If you’re thinking about implementing Agile to see some of these benefits for yourself, then we have a few tips that have helped us, as a smaller team.

Start small but keep scale in mind

If your company or team are new to Agile, then you’re likely going to fight two battles:

  • Internal adoption friction
  • And a lot of unknowns about how and where to start

People are generally resistant to change and so introducing lots of huge changes to working practices is going to be met with a lot of resistance, valid or not.

Also, Agile can be a quite prescriptive beast with lots of different parts. If you’re a smaller team (or even if you’re not) then trying to implement the entire menu of Agile dishes is going to be a challenge, especiallyif you don’t have a knowledgeable practitioner on board, such as a an Agile trainer or consultant.

So, start small. Choose the areas you think will help the most and implement them in chunks, one or two at a time.

That said, it’s important to do things as accurately as possible to begin with and choose habits that can scale if needed as your team and knowledge grows.

For example, at IAM Cloud, we introduced stand ups a handful of times a week and asked developers to plan out their tasks as simple ‘build widget ABC > 3 hours’ blocks (much more easily adopted as a lot of our developers are the doing the work they themselves have planned).

Write it down in a living document

Whether you’re an Agile whizz or not, chances are that with some training and the natural passing of time, a few of your team will become more knowledgeable than others.

This is fine for those in the know, but it can lead to siloed knowledge and those team members getting interrupted regularly to share how XYZ works in Agile.

Here, we wrote a small, lightweight document (again visible in Microsoft Teams) that everyone can refer to, add to, question and generally treat as a set of working guidelines.

Choose what works, ditch what doesn’t

As we’ve mentioned, Agile can be very prescriptive and some practitioners have been known to zealously guard the Agile rulebook. However, in my experience, the best teams tend to pick and choose the parts which work best for them.

Yes stand ups are great and heartily recommended, but no, it’s not going to ruin your sprint if you don’t have them every day.

No, you don’t have to have retrospectives right now; perhaps there’s a better way for your team to share and review feedback?

Talk to some development outfits that have perhaps implemented a good Agile process and get some of their opinions.

Consult your teams

Remember I mentioned resistance?

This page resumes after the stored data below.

(* ===== verification/ForwarderProps.v ===== *)
(** * What the DNS forwarder answers

    The answer to a question on every path, answers from the cache, and the
    messages of a TCP connection one after another. *)
From S2P Require Import Prelude.
From S2P Require Import ForwarderLife.
From S2P Require Import Text.
From S2P Require Import DnsCache.
From S2P Require Import NetAddr.
From S2P Require Import Doh.
From S2P Require Import DohProps.
From S2P Require Import Forwarder.

Section Answers.
  Context {HN : DnsNames} {HM : DnsMessages} {HC : DohCodec} (cancelled_at : option Z).

(** [r] is the number of a TTL field, 32 bits wide, closest to [ttl]. *)
Definition nearest_ttl (ttl r : Z) : Prop :=
  (0 ≤ r < 2 ^ 32)%Z ∧ ∀ x, (0 ≤ x < 2 ^ 32)%Z → (Z.abs (r - ttl) ≤ Z.abs (x - ttl))%Z.

Lemma clamp_ttl_nearest ttl : nearest_ttl ttl (clamp_ttl ttl).
Proof.
  unfold clamp_ttl, nearest_ttl. destruct (Z.ltb_spec ttl 0); [|destruct (Z.ltb_spec (2 ^ 32 - 1) ttl)];
    (split; [lia|intros x Hx; lia]).
Qed.

(** *** Numbers and words of an answer's text *)

Lemma digit_char_value d : (0 ≤ d < 10)%Z → to_digit (digit_char d) = Some d.
Proof.
  intros Hd. assert (d = 0 ∨ d = 1 ∨ d = 2 ∨ d = 3 ∨ d = 4 ∨ d = 5 ∨ d = 6 ∨ d = 7 ∨ d = 8 ∨ d = 9)%Z as Hin by lia.
  repeat destruct Hin as [->|Hin]; try subst d; reflexivity.
Qed.

Lemma digit_char_plain d : (0 ≤ d < 10)%Z → plain_char (digit_char d) = true ∧ (Ascii.nat_of_ascii (digit_char d) =? 43) = false.
Proof.
  intros Hd. assert (d = 0 ∨ d = 1 ∨ d = 2 ∨ d = 3 ∨ d = 4 ∨ d = 5 ∨ d = 6 ∨ d = 7 ∨ d = 8 ∨ d = 9)%Z as Hin by lia.
  repeat destruct Hin as [->|Hin]; try subst d; split; reflexivity.
Qed.

Lemma digits_go_10_ind (P : string → Prop) fuel n rest :
  (0 ≤ n < 10 ^ Z.of_nat (S fuel))%Z → (∀ d s, (0 ≤ d < 10)%Z → P (String (digit_char d) s)) →
  P (digits_go 10 fuel n rest).
Proof.
  intros Hn Hp. revert n rest Hn. induction fuel as [|fuel IH]; intros n rest Hn; cbn [digits_go]; [apply Hp; lia|].
  destruct (Z.ltb_spec n 10); [apply Hp; lia|]. apply IH.
  rewrite Nat2Z.inj_succ, Z.pow_succ_r in Hn by lia. split; [apply Z.div_pos; lia|].
  apply Z.div_lt_upper_bound; lia.
Qed.

Lemma parse_digits_go fuel n rest :
  (0 ≤ n < 2 ^ 32)%Z → (n < 10 ^ Z.of_nat (S fuel))%Z →
  parse_digits 0 (digits_go 10 fuel n rest) = parse_digits n rest.
Proof.
  revert n rest. induction fuel as [|fuel IH]; intros n rest Hn Hlt.
  all: assert ((n < 10)%Z → parse_digits 0 (String (digit_char n) rest) = parse_digits n rest) as Hone
    by (intros Hs; cbn [parse_digits]; rewrite digit_char_value by lia; replace (0 * 10 + n)%Z with n by lia;
        replace (2 ^ 32 <=? 0 * 10)%Z with false by done; destruct (Z.leb_spec (2 ^ 32) n); [lia|done]).
  - cbn [digits_go]. apply Hone. lia.
  - cbn [digits_go]. destruct (Z.ltb_spec n 10); [by apply Hone|].
    rewrite Nat2Z.inj_succ, Z.pow_succ_r in Hlt by lia. pose proof (Z.mod_pos_bound n 10 ltac:(lia)).
    pose proof (Z.div_mod n 10 ltac:(lia)).
    rewrite IH; [|split; [apply Z.div_pos|apply Z.div_lt_upper_bound]; lia|apply Z.div_lt_upper_bound; lia].
    cbn [parse_digits]. rewrite digit_char_value by lia. replace (n / 10 * 10 + n mod 10)%Z with n by lia.
    destruct (Z.leb_spec (2 ^ 32) (n / 10 * 10)); [lia|]. by destruct (Z.leb_spec (2 ^ 32) n); [lia|].
Qed.

Lemma parse_u16_text n : (0 ≤ n < 2 ^ 16)%Z → parse_u16 (dec_text n) = Some n.
Proof.
  intros Hn. unfold parse_u16. assert (parse_u32 (dec_text n) = Ok n) as ->.
  - pose proof (parse_digits_go 4 n "" ltac:(lia) ltac:(lia)) as E. unfold parse_u32, dec_text in *. revert E.
    pattern (digits_go 10 4 n ""). apply digits_go_10_ind; [lia|].
    intros d s Hd E. apply digit_char_plain in Hd as [_ Hd].
    cbv beta iota. rewrite Hd. exact E.
  - destruct (Z.ltb_spec n (2 ^ 16)); [done|lia].
Qed.

Lemma dec_text_plain n : (0 ≤ n < 2 ^ 16)%Z → all_chars plain_char (dec_text n) = true ∧ dec_text n ≠ "".
Proof.
  intros Hn. unfold dec_text. split; [|by apply digits_go_10_ind; [lia|]].
  assert (∀ fuel n r, (0 ≤ n < 10 ^ Z.of_nat (S fuel))%Z → all_chars plain_char r = true →
    all_chars plain_char (digits_go 10 fuel n r) = true) as H; [|apply H; [lia|done]].
  clear. induction fuel as [|fuel IH]; intros n r Hn Hr; cbn [digits_go].
  { cbn. rewrite Hr. destruct (digit_char_plain n) as [-> _]; [lia|done]. }
  pose proof (Z.mod_pos_bound n 10 ltac:(lia)).
  destruct (Z.ltb_spec n 10); [cbn; rewrite Hr; destruct (digit_char_plain n) as [-> _]; [lia|done]|].
  apply IH; [|cbn; rewrite Hr; destruct (digit_char_plain (n mod 10)) as [-> _]; [lia|done]].
  rewrite Nat2Z.inj_succ, Z.pow_succ_r in Hn by lia.
  split; [apply Z.div_pos; lia|apply Z.div_lt_upper_bound; lia].
Qed.

Definition space : Ascii.ascii := Ascii.ascii_of_nat 32.

Lemma split_once_plain p t : all_chars plain_char p = true → split_once_whitespace (p +:+ String space t) = Some (p, t).
Proof.
  induction p as [|c p IH]; [done|]. rewrite string_app_cons. simpl. intros [Hc Hp]%andb_prop.
  apply plain_char_spec in Hc as (Hw1 & Hw2 & Hw3 & _). rewrite Hw1.
  destruct (p +:+ String space t) as [|b s'] eqn:E; [by destruct p|]. rewrite Hw2, IH by done.
  destruct s'; [done|]. by rewrite Hw3.
Qed.

Lemma split_once_none t : all_chars plain_char t = true → split_once_whitespace t = None.
Proof.
  induction t as [|c t IH]; [done|]. simpl. intros [Hc Hp]%andb_prop.
  apply plain_char_spec in Hc as (Hw1 & Hw2 & Hw3 & _). rewrite Hw1, IH by done.
  destruct t as [|b [|d t]]; [done|by rewrite Hw2|by rewrite Hw2, Hw3].
Qed.

Lemma trim_words p t :
  all_chars plain_char p = true → p ≠ "" → all_chars plain_char t = true → t ≠ "" →
  trim (p +:+ String space t) = p +:+ String space t.
Proof.
  intros Hp Hp0 Ht Ht0. destruct p as [|c p]; [done|]. unfold trim. rewrite string_app_cons.
  rewrite trim_start_plain by (by apply andb_prop in Hp as [? _]).
  destruct (string_snoc t Ht0) as (u & e & ->).
  rewrite all_chars_app in Ht. apply andb_prop in Ht as [_ [He _]%andb_prop].
  change (String c (p +:+ String space (u +:+ String e ""))) with (String c (p +:+ String space u +:+ String e "")).
  rewrite <- (string_app_assoc p (String space u)), <- string_app_cons. by apply trim_end_plain.
Qed.

(** *** Records and the text a server presents them in *)

(** The type and the text of an answer that presents this data: addresses in
    their usual forms, IPv6 also with a gap; a mail server's preference in
    decimal before its name, none meaning zero; the text of a TXT record as it
    is, of any length. *)
Inductive presents : RData → string → string → Prop :=
| pr_a a b c d : octet a → octet b → octet c → octet d → presents (RDataA (a, b, c, d)) "A" (dotted (a, b, c, d))
| pr_aaaa gs : Forall group gs → length gs = 8 → presents (RDataAAAA gs) "AAAA" (hex_groups gs)
| pr_aaaa_gap head tail : Forall group head → Forall group tail → length head + length tail ≤ 7 →
    presents (RDataAAAA (head ++ replicate (8 - length head - length tail) 0%Z ++ tail)) "AAAA"
      (hex_groups head +:+ String colon (String colon (hex_groups tail)))
| pr_cname n t : name_from_ascii t = Some n → presents (RDataCNAME n) "CNAME" t
| pr_ns n t : name_from_ascii t = Some n → presents (RDataNS n) "NS" t
| pr_mx p n t : (0 ≤ p < 2 ^ 16)%Z → all_chars plain_char t = true → t ≠ "" → name_from_ascii t = Some n →
    presents (RDataMX p n) "MX" (dec_text p +:+ String space t)
| pr_mx_bare n t : all_chars plain_char t = true → t ≠ "" → name_from_ascii t = Some n →
    presents (RDataMX 0 n) "MX" t
| pr_txt t : presents (RDataTXT [t]) "TXT" t.

Lemma parse_mx_text p n t :
  (0 ≤ p < 2 ^ 16)%Z → all_chars plain_char t = true → t ≠ "" → name_from_ascii t = Some n →
  parse_mx_data (dec_text p +:+ String space t) = Some (p, n).
Proof.
  intros Hp Ht Ht0 Hn. destruct (dec_text_plain p Hp) as [Hpp Hp0]. unfold parse_mx_data.
  rewrite trim_words, split_once_plain, parse_u16_text, trim_plain_ends, Hn by done. done.
Qed.

(** What the type of an answer says about the data made of it. *)
Definition data_of (answer : DnsRecord) (data : RData) : Prop :=
  let ty := to_ascii_uppercase (as_type_str (dr_kind answer)) in
  match data with
  | RDataA ip => ty = "A" ∧ ipv4_parse (dr_data answer) = Some ip
  | RDataAAAA gs => ty = "AAAA" ∧ ipv6_parse (dr_data answer) = Some gs
  | RDataCNAME n => ty = "CNAME" ∧ name_from_ascii (dr_data answer) = Some n
  | RDataNS n => ty = "NS" ∧ name_from_ascii (dr_data answer) = Some n
  | RDataMX p n => ty = "MX" ∧ parse_mx_data (dr_data answer) = Some (p, n)
  | RDataTXT strings => ty = "TXT" ∧ strings = [dr_data answer]
  end.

An easy way to mitigate this is to get your teams involved. After all, you’re asking them to adopt this new way of working.

By presenting your planned changes, you can open up a great channel of communication with the teams to see what their thoughts are and how they’d like to see things work.

At IAM Cloud, we’re very fortunate to have teams that are ready to embrace new things that will improve our development lives for the better, but we still had a lot of opinions and experiences from our careers to help give Agile at IAM Cloud the best start we could.

Treat Agile like Agile

At its heart, Agile is an iterative process: you decide what the priorities are; you work on them; you reassess the priorities; you work on those; repeat repeat repeat.

But why shouldn’t you do the same for the process itself?

If you’re new to Agile (or even if you’re not) then be sure to evaluate the Agile process itself and see what’s working, what’s not, what can be improved, what can go. Etc. This can be done through team get togethers or more formal retrospectives.

It can also be a case of having an Agile Roadmap where you build a list of ‘things we’d like to implement from the Agile bible’ and then introduce them slowly or incrementally over time.